After executing the command, the dist.zip is built and ready to be uploaded to Elastic Beanstalk for deploying to the site.

Backend API Server

As described earlier, the backend API server is built using an Express server written in NodeJS.

It is possible -- if needed -- to require basic HTTP authentication for a deployment instance of the site. This would come in handy with a development or testing instance of the site that you don't want accessible to the public but still deployed publicly.

To achieve this, you just need to create a .htpasswd file with username and encrypted password using the htpasswd program.

Useful API Endpoints

This server wraps all calls to Elasticsearch in its own HTTP API. It uses the elasticsearch npm module and returns json unless otherwise noted. Some useful routes are:

  • GET /health health check that the API is up.

  • GET /api/objects/:object_id returns json of the art object matching the :object_id

  • GET /api/search returns 10 art objects matching a query q, which is formatting according to this documentation

  • GET /api/related gets json of related objects to a given object. It takes two query parameters - objectID and dissimilarPercent. dissimilarPercent should be a number between 0 and 100.

  • GET /api/latestIndex grabs the name of the latest complete elasticsearch index.

Related objects

The meat of the logic of getting related objects is in the getDistance function called in server/app.js#L378-L413. This function takes two objects, and calculates a euclidean-ish distance between them.

  1. Grab 1000 objects from elasticsearch that have at least one field in MORE_LIKE_THIS_FIELDS in common with objectID
  2. Iterate through all MORE_LIKE_THIS_FIELDS, and sum the distances using getDistance
  3. Return random selection of (n * dissimilarPercent) of the furthest objects, and (n * (100 - dissimilarPercent)) of the closest objects.

For keys that are known to be numbers, we just calculate their distance. If the first person in the people descriptor don't match, we add 100 to the absolute distance. This makes it so we bias towards similar artists.

Its a very naive approach but works well with the current collection, and much better than elasticsearch's default more_like_this query (which makes it difficult to do 'dissimilar' objects).

Sitemap generation

The npm run build-sitemap helper script re-generates the sitemap.xml file. The script hits the api endpoint and uses the data to template the file. Because the barnes collection never or rarely changes, this should not need to be run regularly.

This project assumes you have a separate Elasticsearch instance with the collection data and an S3 bucket with the images, following the Flickr convention.

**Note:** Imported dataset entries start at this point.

(** Key comparison on encoded rows is row comparison: two rows of at most
    16 columns are ordered by the first column that differs under its
    collation and direction, then by length; and on any two byte strings,
    valid or not, swapping the operands negates the result. *)
Theorem record_compare_rows alloc_ok ki a b p q :
  Forall value_ok a -> Forall value_ok b ->
  Z.of_nat (length a) <= 16 -> Z.of_nat (length b) <= 16 ->
  (forall k, ki = Some k -> Z.of_nat (length a `min` length b) <= ki_ncol k) ->
  tdb_record_compare alloc_ok (record_bytes a) (record_bytes b) ki
  = row_compare ki (map stored_value a) (map stored_value b)
  /\ tdb_record_compare alloc_ok q p ki = - tdb_record_compare alloc_ok p q ki.
Proof.
  intros Ha Hb Hna Hnb Hki. split.
  - unfold tdb_record_compare.
    set (maxa := match ki with Some _ => _ | None => 16 end).
    assert (Z.of_nat (length a `min` length b) <= maxa) as Hmax.
    { unfold maxa. destruct ki as [k|]; [|lia]. specialize (Hki k eq_refl). destruct (_ && _); lia. }
    clearbody maxa. rewrite <- (app_nil_r (record_bytes a)), <- (app_nil_r (record_bytes b)).
    rewrite !record_decode_layout by (auto; lia).
    unfold row_compare. rewrite !length_map.
    replace (Z.to_nat (if Z.of_nat (length a) <? Z.of_nat (length b) then Z.of_nat (length a) else Z.of_nat (length b)))
      with (length a `min` length b)%nat by (destruct (Z.ltb_spec (Z.of_nat (length a)) (Z.of_nat (length b))); lia).
    rewrite (compare_cols_ext _ _ (map stored_value a) (map stored_value b)).
    + destruct (Z.eqb_spec (compare_cols (map stored_value a) (map stored_value b) ki 0 (length a `min` length b)) 0) as [->|]; [|done].
      cbn [andb]. destruct (Z.eqb_spec (Z.of_nat (length a)) (Z.of_nat (length b))) as [->|]; cbn [negb]; [by rewrite Z.sub_diag|].
      destruct (Z.ltb_spec (Z.of_nat (length a)) (Z.of_nat (length b))); lia.
    + intros j Hj. rewrite <- !(firstn_map stored_value), !nth_firstn. destruct (Nat.ltb_spec j (Z.to_nat maxa)); [done|lia].
  - unfold tdb_record_compare.
    destruct (tdb_record_decode alloc_ok p _) as [[[] va] ca]; destruct (tdb_record_decode alloc_ok q _) as [[[] vb] cb]; try done.
    rewrite (compare_cols_antisym va vb).
    replace (if cb <? ca then cb else ca) with (if ca <? cb then ca else cb)
      by (destruct (Z.ltb_spec ca cb); destruct (Z.ltb_spec cb ca); lia).
    destruct (Z.eqb_spec (compare_cols va vb ki 0 (Z.to_nat (if ca <? cb then ca else cb))) 0) as [->|Hne].
    + change (- 0) with 0. rewrite !Z.eqb_refl, (Z.eqb_sym cb ca). cbn [andb].
      destruct (Z.eqb_spec ca cb); cbn [negb]; [done|].
      destruct (Z.ltb_spec ca cb); destruct (Z.ltb_spec cb ca); lia.
    + destruct (Z.eqb_spec (- compare_cols va vb ki 0 (Z.to_nat (if ca <? cb then ca else cb))) 0); [lia|]. done.
Qed.
Lemma record_compare_rows_witness :
  tdb_record_compare (fun _ => true) (record_bytes [VInt 5; VText [98]]) (record_bytes [VInt 5; VText [97]]) None = 1.
Proof.
  apply (record_compare_rows (fun _ => true) None [VInt 5; VText [98]] [VInt 5; VText [97]] [] []);
    [repeat constructor; cbn; lia|repeat constructor; cbn; lia|cbn; lia|cbn; lia|done].
Defined.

Tours and Eye Spy Scavenger Hunts

Each tour or scavenger hunt requires its own config file. Set up the JSON config files according to the template, which has comments documenting each attribute.

To add a tour to the site you will need to add a new JSON config file to the tours folder server/constants/tours folder and import it into the index file. This will add a new page with the slug defined in index.js at /tour/<slug>.

To add an Eye Spy Scavenger Hunt, do the same as for a tour but in the eyeSpy folder and index file. This will add a new page with the slug defined in index.js at eye-spy/<slug>.

Once the new page has been added, the sitemap should be updated. This can be done by either manually adding the new page or by deploying the changes to prod, running the sitemap script described above, and then redeploying the app with the updated sitemap.

There should not be any updates required to the client side when a new tour is added. Both the tours and scavenger hunts are set up the same way, but use different templates and endpoints to help differentiate between how the data should be presented.